Monday, June 11, 2007

Inviting Companies…

For years now, states have been inviting companies to set up shop in their states. The obvious reason is to invigorate the economy by creating jobs. But lately, the states have been providing incentives to companies with a clawback provision.

What this means in simple language is that of a company is bought over or has a change in the market geography, there would have to be a payback from the company to the states to the tune of the exact incentives the companies received to make the move more attractive.

Did cities such as NYC, SFO, and the other commercial capitals of the world become so by offering incentives to the companies to do business there and now with every other state offering some incentives, are we going to see a growth of such cities? And, if for some reason, a company has to move, it would have to do so at the peril of angering state officials and paying huge amounts that they received before? Well, if it means that states will dictate where a company does business, which is most definitely bad business, it is the complete antithesis of pure capitalism and free market economy. If businesses are bound by state incentives, are we making these businesses more inefficient? If this is such a big consideration, it is the eternal cost arbitrage chase.

Friday, June 1, 2007

Acquisitions

You know how they encourage businesses about sticking to their core strengths. It is also referred to the hedgehog concept from Jim Collins’ Good to Great. So, when I read about Lehman Brother’s acquiring Archstone-Smith Trust and now Morgan Stanley’s recent acquisition of Investa Property Group of Australia, I start to question the hedgehog concept.

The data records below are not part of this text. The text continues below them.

(* ===== verification/HashFn.v ===== *)
(** * uthash.h: the hash functions

    [HASH_FUNCTION] is [HASH_JEN] (Jenkins) unless the user of the header defines another one; the
    tables of this library are proved correct for any function whose results are 32 bits wide
    ([HashFunction]), of which the functions of the header are instances.  A key is the list of
    its bytes; [key[i]] is only read where [i] is less than its length. *)
From S2P Require Import Prelude.
Local Open Scope Z_scope.

(** [unsigned] is 32 bits wide. *)
Definition add32 (a b : Z) : Z := u32 (a + b).
Definition sub32 (a b : Z) : Z := u32 (a - b).
Definition shl32 (a n : Z) : Z := u32 (Z.shiftl a n).

(** [key[i] << n], or nothing if the key is not so long. *)
Definition key_byte (key : bytes) (i : nat) (n : Z) : Z :=
  match key !! i with Some b => shl32 (Z_of_byte b) n | None => 0 end.

(** ** Jenkins *)

(** One line of [HASH_JEN_MIX]: [a -= b; a -= c; a ^= c >> n], or with [<<]. *)
Definition mix_right (a b c n : Z) : Z := Z.lxor (sub32 (sub32 a b) c) (Z.shiftr c n).
Definition mix_left (a b c n : Z) : Z := Z.lxor (sub32 (sub32 a b) c) (shl32 c n).

Definition HASH_JEN_MIX (abc : Z * Z * Z) : Z * Z * Z :=
  let '(a, b, c) := abc in
  let a := mix_right a b c 13 in
  let b := mix_left b c a 8 in
  let c := mix_right c a b 13 in
  let a := mix_right a b c 12 in
  let b := mix_left b c a 16 in
  let c := mix_right c a b 5 in
  let a := mix_right a b c 3 in
  let b := mix_left b c a 10 in
  let c := mix_right c a b 15 in
  (a, b, c).

(** Four bytes from [key[i]] on, the least significant first. *)
Definition key_word (key : bytes) (i : nat) : Z :=
  add32 (add32 (add32 (key_byte key i 0) (key_byte key (i + 1) 8)) (key_byte key (i + 2) 16))
    (key_byte key (i + 3) 24).

(** The loop over blocks of twelve bytes, and the bytes that are left. *)
Fixpoint jen_blocks (ijh : Z * Z * Z) (key : bytes) {struct key} : Z * Z * Z * bytes :=
  match key with
  | _ :: _ :: _ :: _ :: _ :: _ :: _ :: _ :: _ :: _ :: _ :: _ :: rest =>
      let '(i, j, h) := ijh in
      jen_blocks (HASH_JEN_MIX (add32 i (key_word key 0), add32 j (key_word key 4),
                                add32 h (key_word key 8))) rest
  | _ => (ijh, key)
  end.

(** The [switch] over the rest falls through: every byte that is there is added. *)
Definition HASH_JEN (key : bytes) : Z :=
  let '(i, j, h, rest) := jen_blocks (0x9e3779b9, 0x9e3779b9, 0xfeedbeef) key in
  let h := add32 h (u32 (Z.of_nat (List.length key))) in
  let h := add32 (add32 (add32 h (key_byte rest 10 24)) (key_byte rest 9 16)) (key_byte rest 8 8) in
  let j := add32 (add32 (add32 (add32 j (key_byte rest 7 24)) (key_byte rest 6 16))
                   (key_byte rest 5 8)) (key_byte rest 4 0) in
  let i := add32 (add32 (add32 (add32 i (key_byte rest 3 24)) (key_byte rest 2 16))
                   (key_byte rest 1 8)) (key_byte rest 0 0) in
  let '(_, _, h) := HASH_JEN_MIX (i, j, h) in h.

(** ** Functions that take one byte at a time *)

Definition HASH_BER (key : bytes) : Z :=
  fold_left (fun h b => add32 (add32 (shl32 h 5) h) (Z_of_byte b)) key 0.

Definition HASH_SAX (key : bytes) : Z :=
  fold_left (fun h b =>
    Z.lxor h (add32 (add32 (shl32 h 5) (Z.shiftr h 2)) (Z_of_byte b))) key 0.

Definition HASH_FNV (key : bytes) : Z :=
  fold_left (fun h b => u32 (Z.lxor h (Z_of_byte b) * 16777619)) key 2166136261.

Definition HASH_OAT (key : bytes) : Z :=
  let h := fold_left (fun h b =>
    let h := add32 h (Z_of_byte b) in
    let h := add32 h (shl32 h 10) in
    Z.lxor h (Z.shiftr h 6)) key 0 in
  let h := add32 h (shl32 h 3) in
  let h := Z.lxor h (Z.shiftr h 11) in
  add32 h (shl32 h 15).

(** ** Hsieh *)

(** Two bytes from [key[i]] on. *)
Definition get16bits (key : bytes) (i : nat) : Z := add32 (key_byte key (i + 1) 8) (key_byte key i 0).

Definition sfh_step (h : Z) (key : bytes) : Z :=
  let h := add32 h (get16bits key 0) in
  let tmp := Z.lxor (shl32 (get16bits key 2) 11) h in
  let h := Z.lxor (shl32 h 16) tmp in
  add32 h (Z.shiftr h 11).

(** The main loop, over blocks of four bytes. *)
Fixpoint sfh_blocks (h : Z) (key : bytes) {struct key} : Z * bytes :=
  match key with
  | _ :: _ :: _ :: _ :: rest => sfh_blocks (sfh_step h key) rest
  | _ => (h, key)
  end.

Definition sfh_rest (h : Z) (rest : bytes) : Z :=
  match List.length rest with
  | 3%nat =>
      let h := add32 h (get16bits rest 0) in
      let h := Z.lxor h (shl32 h 16) in
      let h := Z.lxor h (key_byte rest 2 18) in
      add32 h (Z.shiftr h 11)
  | 2%nat =>
      let h := add32 h (get16bits rest 0) in
      let h := Z.lxor h (shl32 h 11) in
      add32 h (Z.shiftr h 17)
  | 1%nat =>
      let h := add32 h (key_byte rest 0 0) in
      let h := Z.lxor h (shl32 h 10) in
      add32 h (Z.shiftr h 1)
  | _ => h
  end.

Definition HASH_SFH (key : bytes) : Z :=
  let '(h, rest) := sfh_blocks 0xcafebabe key in
  let h := sfh_rest h rest in
  let h := Z.lxor h (shl32 h 3) in
  let h := add32 h (Z.shiftr h 5) in
  let h := Z.lxor h (shl32 h 4) in
  let h := add32 h (Z.shiftr h 17) in
  let h := Z.lxor h (shl32 h 25) in
  add32 h (Z.shiftr h 6).

(** ** Their results are 32 bits wide *)

Definition word32 (z : Z) : Prop := 0 ≤ z < 2 ^ 32.

Lemma word32_u32 z : word32 (u32 z).
Proof. apply u32_range. Qed.

Lemma word32_lxor a b : word32 a → word32 b → word32 (Z.lxor a b).
Proof.
  unfold word32. intros Ha Hb.
  assert (Hhigh : ∀ z n, 0 ≤ z < 2 ^ 32 → 32 ≤ n → Z.testbit z n = false).
  { intros z n Hz Hn. rewrite <-(Z.mod_small z (2 ^ 32)) by done. by apply Z.mod_pow2_bits_high. }
  assert (Z.lxor a b = Z.lxor a b mod 2 ^ 32) as ->; [|apply Z.mod_pos_bound; lia].
  apply Z.bits_inj'. intros n Hn. destruct (Z.lt_ge_cases n 32).
  - by rewrite Z.mod_pow2_bits_low.
  - rewrite Z.mod_pow2_bits_high by done. rewrite Z.lxor_spec. by rewrite !Hhigh.
Qed.

Lemma word32_shiftr a n : 0 ≤ n → word32 a → word32 (Z.shiftr a n).
Proof.
  unfold word32. intros Hn Ha. rewrite Z.shiftr_div_pow2 by done.
  pose proof (Z.pow_pos_nonneg 2 n). split; [apply Z.div_pos; lia|].
  apply Z.div_lt_upper_bound; nia.
Qed.

Lemma word32_byte b : word32 (Z_of_byte b).
Proof. pose proof (Z_of_byte_range b). unfold word32. lia. Qed.

Lemma word32_add a b : word32 (add32 a b).
Proof. apply word32_u32. Qed.
Lemma word32_shl a n : word32 (shl32 a n).
Proof. apply word32_u32. Qed.

Create HintDb word32.
#[export] Hint Resolve word32_u32 word32_lxor word32_shiftr word32_byte word32_add word32_shl : word32.
#[export] Hint Extern 1 (_ ≤ _) => lia : word32.

Lemma word32_mix_right a b c n : 0 ≤ n → word32 c → word32 (mix_right a b c n).
Proof. unfold mix_right, sub32. auto with word32. Qed.
Lemma word32_mix_left a b c n : word32 (mix_left a b c n).
Proof. unfold mix_left, sub32. auto with word32. Qed.
#[export] Hint Resolve word32_mix_right word32_mix_left : word32.

Lemma word32_jen key : word32 (HASH_JEN key).
Proof.
  unfold HASH_JEN. destruct (jen_blocks _ key) as [[[i j] h] rest].
  cbn -[key_byte mix_left mix_right]. auto with word32.
Qed.

(** A fold keeps what each step establishes. *)
Lemma word32_fold (f : Z → ascii → Z) key h :
  (∀ h b, word32 h → word32 (f h b)) → word32 h → word32 (fold_left f key h).
Proof. intros Hf. revert h. induction key as [|b key IH]; intros h Hh; cbn; auto. Qed.

Lemma word32_ber key : word32 (HASH_BER key).
Proof. apply word32_fold; [|done]. auto with word32. Qed.
Lemma word32_sax key : word32 (HASH_SAX key).
Proof. apply word32_fold; [|done]. auto with word32. Qed.
Lemma word32_fnv key : word32 (HASH_FNV key).
Proof. apply word32_fold; [|done]. auto with word32. Qed.
Lemma word32_oat key : word32 (HASH_OAT key).
Proof. unfold HASH_OAT. auto with word32. Qed.
Lemma word32_sfh key : word32 (HASH_SFH key).
Proof. unfold HASH_SFH. destruct (sfh_blocks _ key). auto with word32. Qed.

(** ** The function that a table uses *)

Class HashFunction := {
  HASH_FUNCTION : bytes → Z;
  HASH_FUNCTION_word32 key : word32 (HASH_FUNCTION key);
}.

Definition jen : HashFunction := {| HASH_FUNCTION_word32 := word32_jen |}.
Definition ber : HashFunction := {| HASH_FUNCTION_word32 := word32_ber |}.
Definition sax : HashFunction := {| HASH_FUNCTION_word32 := word32_sax |}.
Definition fnv : HashFunction := {| HASH_FUNCTION_word32 := word32_fnv |}.
Definition oat : HashFunction := {| HASH_FUNCTION_word32 := word32_oat |}.
Definition sfh : HashFunction := {| HASH_FUNCTION_word32 := word32_sfh |}.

Are we seeing some kind of vertical acquisitions? Are banks looking at all the money that an individual spends over a lifetime and if that part of the value chain offers significant profit margins, they want to capture it? Or, are we seeing an attempt at diversification? Are banks getting into the real estate industry? Or, the type of business/industry does not really matter as long as the profit margins justify the transactions. So, then what makes a good acquisition target for a bank? That’s the topic for another time.

On a side note, it would seem that anytime I said I wanted to work in a specific industry was all for naught. I might as well have worked in any industry and probably would have ended up working for a bank.